Analysis of VIX and Market Volatility
Current VIX Performance and Market Context
The VIX has experienced a notable upward movement, rising approximately 8% to 12% during the session. At the time of the discussion, the index was hovering just below the 20 threshold, specifically cited in the range of 19.80. This increase is directly attributed to the recent surge in crude oil prices, highlighting a strong correlation between energy market instability and broader market fear.
Recent Volatility Trends
The speakers emphasize that the current level of the VIX is not inherently alarming. This perspective is supported by the rapid decline in volatility observed over the preceding two weeks, where the VIX dropped significantly from a high of 31 down to 17. Given this sharp contraction, a "bump to the upside" is viewed as a natural market correction rather than a sign of systemic distress.
Key Arguments and Perspectives
- Correlation with Crude Oil: The speakers note that the VIX and crude oil prices have been moving in tandem recently. The rise in oil prices acts as a catalyst for increased market uncertainty, which is immediately reflected in the VIX.

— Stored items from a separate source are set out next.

Definition tx_CheckSequence (n : Z) : bool :=
  let txToSequence := nSequence (vin_at txTo nIn) in
  if u32 (nVersion txTo) <? 2 then false
  else if nz (txToSequence .& SEQUENCE_LOCKTIME_DISABLE_FLAG) then false
  else
    let nLockTimeMask := SEQUENCE_LOCKTIME_TYPE_FLAG .| SEQUENCE_LOCKTIME_MASK in
    let txToSequenceMasked := txToSequence .& nLockTimeMask in
    let nSequenceMasked := n .& nLockTimeMask in
    if negb ((txToSequenceMasked <? SEQUENCE_LOCKTIME_TYPE_FLAG) && (nSequenceMasked <? SEQUENCE_LOCKTIME_TYPE_FLAG)
             || (SEQUENCE_LOCKTIME_TYPE_FLAG <=? txToSequenceMasked) && (SEQUENCE_LOCKTIME_TYPE_FLAG <=? nSequenceMasked))
    then false
    else if txToSequenceMasked <? nSequenceMasked then false
    else true.

Definition TransactionSignatureChecker : BaseSignatureChecker :=
  {| CheckSig := tx_CheckSig; CheckLockTime := tx_CheckLockTime; CheckSequence := tx_CheckSequence |}.

End Checker.

(** ** The segments written are the script without its separators *)

(** The script decodes to its last byte. *)
Fixpoint decodes (fuel : nat) (s : list Z) : bool :=
  match fuel, s with
  | _, [] => true
  | O, _ => false
  | S fuel, _ => match GetOp s with Some (_, r) => decodes fuel r | None => false end
  end.

Definition separator : list Z := [opcode_value OP_CODESEPARATOR].

Lemma separator_head s op r : bytes_ok s -> GetOp s = Some (op, r) ->
  starts_with separator s = bool_decide (op = OP_CODESEPARATOR) /\
  (op = OP_CODESEPARATOR -> s = opcode_value OP_CODESEPARATOR :: r).
Proof.
  intros Hs. destruct s as [|b s]; [done|]. unfold GetOp, GetOp2. apply Forall_cons_iff in Hs as [Hb _].
  assert (starts_with separator (b :: s) = (b =? 0xab)) as ->.
  { unfold starts_with, separator. cbn [length Nat.leb andb take]. destruct (Z.eqb_spec b 0xab) as [->|Hne]; [done|].
    apply bool_decide_eq_false. by intros [= ->]. }
  assert ((b =? 0xab) = bool_decide (to_opcode b = OP_CODESEPARATOR)) as ->.
  { destruct (Z.eqb_spec b 0xab) as [->|Hne]; [done|]. symmetry. apply bool_decide_eq_false. intros E.
    apply Hne. rewrite <- (opcode_value_to_opcode b Hb), E. done. }
  assert (to_opcode b = OP_CODESEPARATOR -> b = 0xab) as Hval
    by (intros E; rewrite <- (opcode_value_to_opcode b Hb), E; done).
  destruct (Z.leb_spec b 0x4e) as [Hle|Hgt].
  - destruct (operand_size b s) as [[n s1]|]; [|done]. destruct (_ <? n); [done|]. intros [= <- <-].
    split; [done|]. intros E. apply Hval in E. lia.
  - intros [= <- <-]. split; [done|]. intros E. by rewrite (Hval E).
Qed.
Lemma num_acc B ds : forall acc, num B acc ds = acc * B ^ Z.of_nat (length ds) + num B 0 ds.
Proof.
  induction ds as [|d ds IH]; intros acc; cbn [num fold_left length]; [lia|].
  change (num B (acc * B + d) ds = acc * B ^ Z.of_nat (S (length ds)) + num B (0 * B + d) ds).
  rewrite (IH (acc * B + d)), (IH (0 * B + d)), Nat2Z.inj_succ, Z.pow_succ_r by lia. lia.
Qed.
Lemma num_cons B d ds : num B 0 (d :: ds) = d * B ^ Z.of_nat (length ds) + num B 0 ds.
Proof. change (num B (0 * B + d) ds = d * B ^ Z.of_nat (length ds) + num B 0 ds). rewrite num_acc. lia. Qed.
Lemma num_snoc B acc ds d : num B acc (ds ++ [d]) = num B acc ds * B + d.
Proof. unfold num. rewrite fold_left_app. done. Qed.
Lemma num_val B l : num B 0 (reverse l) = val B l.
Proof.
  induction l as [|d l IH]; [done|].
  rewrite reverse_cons, num_snoc, IH. cbn [val]. lia.
Qed.
Lemma num_bound B ds : 0 < B -> digits B ds -> 0 <= num B 0 ds < B ^ Z.of_nat (length ds).
Proof.
  intros HB. induction 1 as [|d ds Hd _ IH]; [done|].
  rewrite num_cons. cbn [length]. rewrite Nat2Z.inj_succ, Z.pow_succ_r by lia. nia.
Qed.
Lemma zeros_val B l : zeros l -> val B l = 0.
Proof. induction 1 as [|d l -> _ IH]; cbn [val]; lia. Qed.
Lemma at_height_contained c r d h : chain_ok c -> m !! r = Some d -> at_height c (nHeight d) = Some r ->
  0 <= h <= nHeight d -> at_height c h = ancestor m r h.
Proof.
  intros Hc Hr Hat Hh. apply at_height_lookup in Hat as [_ Hat].
  destruct (chain_ok_below c _ r Hc Hat (Z.to_nat h) ltac:(lia)) as [Hj _].
  unfold at_height. rewrite (proj2 (Z.ltb_ge h 0)) by lia. cbn [orb].
  apply lookup_lt_Some in Hj as Hlt. rewrite (proj2 (Z.leb_gt _ _)), Hj by lia. cbn. by rewrite Z2Nat.id by lia.
Qed.

Lemma locator_heights_0 fuel s s' n : locator_heights fuel 0 s n = locator_heights fuel 0 s' n.
Proof. by destruct fuel. Qed.
(** It is for the quorum of the session, and null or verified, in the window and new. *)
Record commitment_good chain evo (h : Z) qc : Prop := {
  good_type : is_Some (llmqs_at llmqs (llmqType qc));
  good_quorum : GetQuorumBlockHash llmqs chain (llmqType qc) h = Some (quorumHash qc) /\ uint256_IsNull (quorumHash qc) = false;
  good_null : IsNull qc = true -> VerifyNull llmqs qc = true;
  good_mined : IsNull qc = false -> EvoDB_Read evo (commitment_key qc) = None /\ IsMiningPhase llmqs (llmqType qc) h = Some true /\
    exists members, quorum_at llmqs GetListForBlock (llmqType qc) (quorumHash qc) = Some members /\ Verify llmqs qc members true = true;
}.

Lemma ProcessCommitment_spec chain evo evo' h qc :
  ProcessCommitment llmqs GetListForBlock chain evo h qc = Ok evo' <-> commitment_good chain evo h qc /\ evo' = store evo qc.
Proof using Hllmqs.
  unfold ProcessCommitment, store. destruct (llmqs_at llmqs (llmqType qc)) as [params|] eqn:Ep; cbn [asserted rbind].
  2: { split; [done|]. intros [[Ht _ _ _] _]. rewrite Ep in Ht. by destruct Ht. }
  destruct (llmqs_at_own _ _ Ep) as (_ & -> & Hu). unfold HasMinedCommitment. rewrite Hu.
  destruct (GetQuorumBlockHash llmqs chain (llmqType qc) h) as [hash|] eqn:Eq; cbn [asserted rbind].
  2: { split; [done|]. intros [[_ [Hq _] _ _] _]. congruence. }
  destruct (uint256_IsNull hash) eqn:En.
  { split; [done|]. intros [[_ [Hq Hn] _ _] _]. congruence. }
  destruct (decide (hash = quorumHash qc)) as [->|Hne].
  2: { rewrite bool_decide_false by done. split; [done|]. intros [[_ [Hq _] _ _] _]. congruence. }
  rewrite bool_decide_true, EvoDB_Exists_Read by done. cbn [negb].
  destruct (IsNull qc) eqn:Enull.
  { destruct (VerifyNull llmqs qc) eqn:Ev; cbn [negb]; [|split; [done|]; intros [[_ _ Hn _] _]; specialize (Hn Enull); congruence].
    split; [intros [= <-]; split; [|done]; split; [by rewrite Ep|done|done|congruence]|by intros [_ ->]]. }
  fold (commitment_key qc). case_bool_decide as Em.
  { split; [done|]. intros [[_ _ _ Hg] _]. destruct (Hg Enull) as [Hr _]. rewrite Hr in Em. by destruct Em. }
  destruct (IsMiningPhase llmqs (llmqType qc) h) as [[|]|] eqn:Eph; cbn [asserted rbind negb];
    [|split; [done|]; intros [[_ _ _ Hg] _]; destruct (Hg Enull) as (_ & ? & _); congruence..].
  destruct (quorum_at llmqs GetListForBlock (llmqType qc) (quorumHash qc)) as [members|] eqn:Emem; cbn [asserted rbind].
  2: { split; [done|]. intros [[_ _ _ Hg] _]. destruct (Hg Enull) as (_ & _ & m & ? & _). congruence. }
  destruct (Verify llmqs qc members true) eqn:Ev; cbn [negb].
  2: { split; [done|]. intros [[_ _ _ Hg] _]. destruct (Hg Enull) as (_ & _ & m & ? & ?). congruence. }
  split; [|by intros [_ ->]]. intros [= <-]. split; [|done]. split; [by rewrite Ep|done|by rewrite Enull|].
  intros _. split_and!; [by apply eq_None_not_Some|done|by exists members].
Qed.
(** ** The list of a block *)

(** The reads, back to a list that is known; [listDiff] grows at the front. *)
Fixpoint read_back (fuel : nat) (evo : EvoStore) (cache : gmap (list Z) CDeterministicMNList) (blockHashTmp : list Z)
    (listDiff : list CDeterministicMNListDiff) : option (CDeterministicMNList * list CDeterministicMNListDiff) :=
  match fuel with
  | O => None
  | S fuel =>
      match cache !! blockHashTmp with
      | Some snapshot => Some (snapshot, listDiff)
      | None =>
          match ReadSnapshot evo blockHashTmp with
          | Some snapshot => Some (snapshot, listDiff)
          | None =>
              match ReadDiff evo blockHashTmp with
              | None => Some (CDeterministicMNList_new blockHashTmp (-1), listDiff)
              | Some diff => read_back fuel evo cache (diff_prevBlockHash diff) (diff :: listDiff)
              end
          end
      end
  end.
Definition read_fuel : nat := Z.to_nat SNAPSHOT_LIST_PERIOD.

Fixpoint apply_diffs (snapshot : CDeterministicMNList) (listDiff : list CDeterministicMNListDiff) : option CDeterministicMNList :=
  match listDiff with
  | [] => Some snapshot
  | diff :: listDiff =>
      snapshot ← (if HasChanges diff then ApplyDiff snapshot diff
                  else Some (SetHeight (SetBlockHash snapshot (diff_blockHash diff)) (diff_nHeight diff)));
      apply_diffs snapshot listDiff
  end.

- Sustainability of the 20 Threshold: There is a specific focus on the 20 level as a psychological and technical barrier. While the VIX is currently "sniffing around" 20, the speakers suggest that whether the index sustains a position above 20 remains to be seen. They anticipate that the market will provide clarity on this sustainability in the near term.
Notable Statements
- "We went down from 31 all the way down to 17... so here we are at 19. Sure, there's going to be a little bit of bump to the upside." — This statement underscores the speaker's view that the current volatility is a minor adjustment following a period of rapid cooling.
Synthesis and Conclusion
The primary takeaway is that the current rise in the VIX to approximately 19.80 is a logical reaction to external pressures, specifically the volatility in crude oil prices. Because the market recently experienced a dramatic cooling period (dropping from 31 to 17), the current uptick is interpreted as a standard fluctuation rather than a precursor to a major market event. The critical indicator to watch moving forward is whether the VIX can decisively break and hold above the 20 level, which would signal a more sustained shift in market sentiment.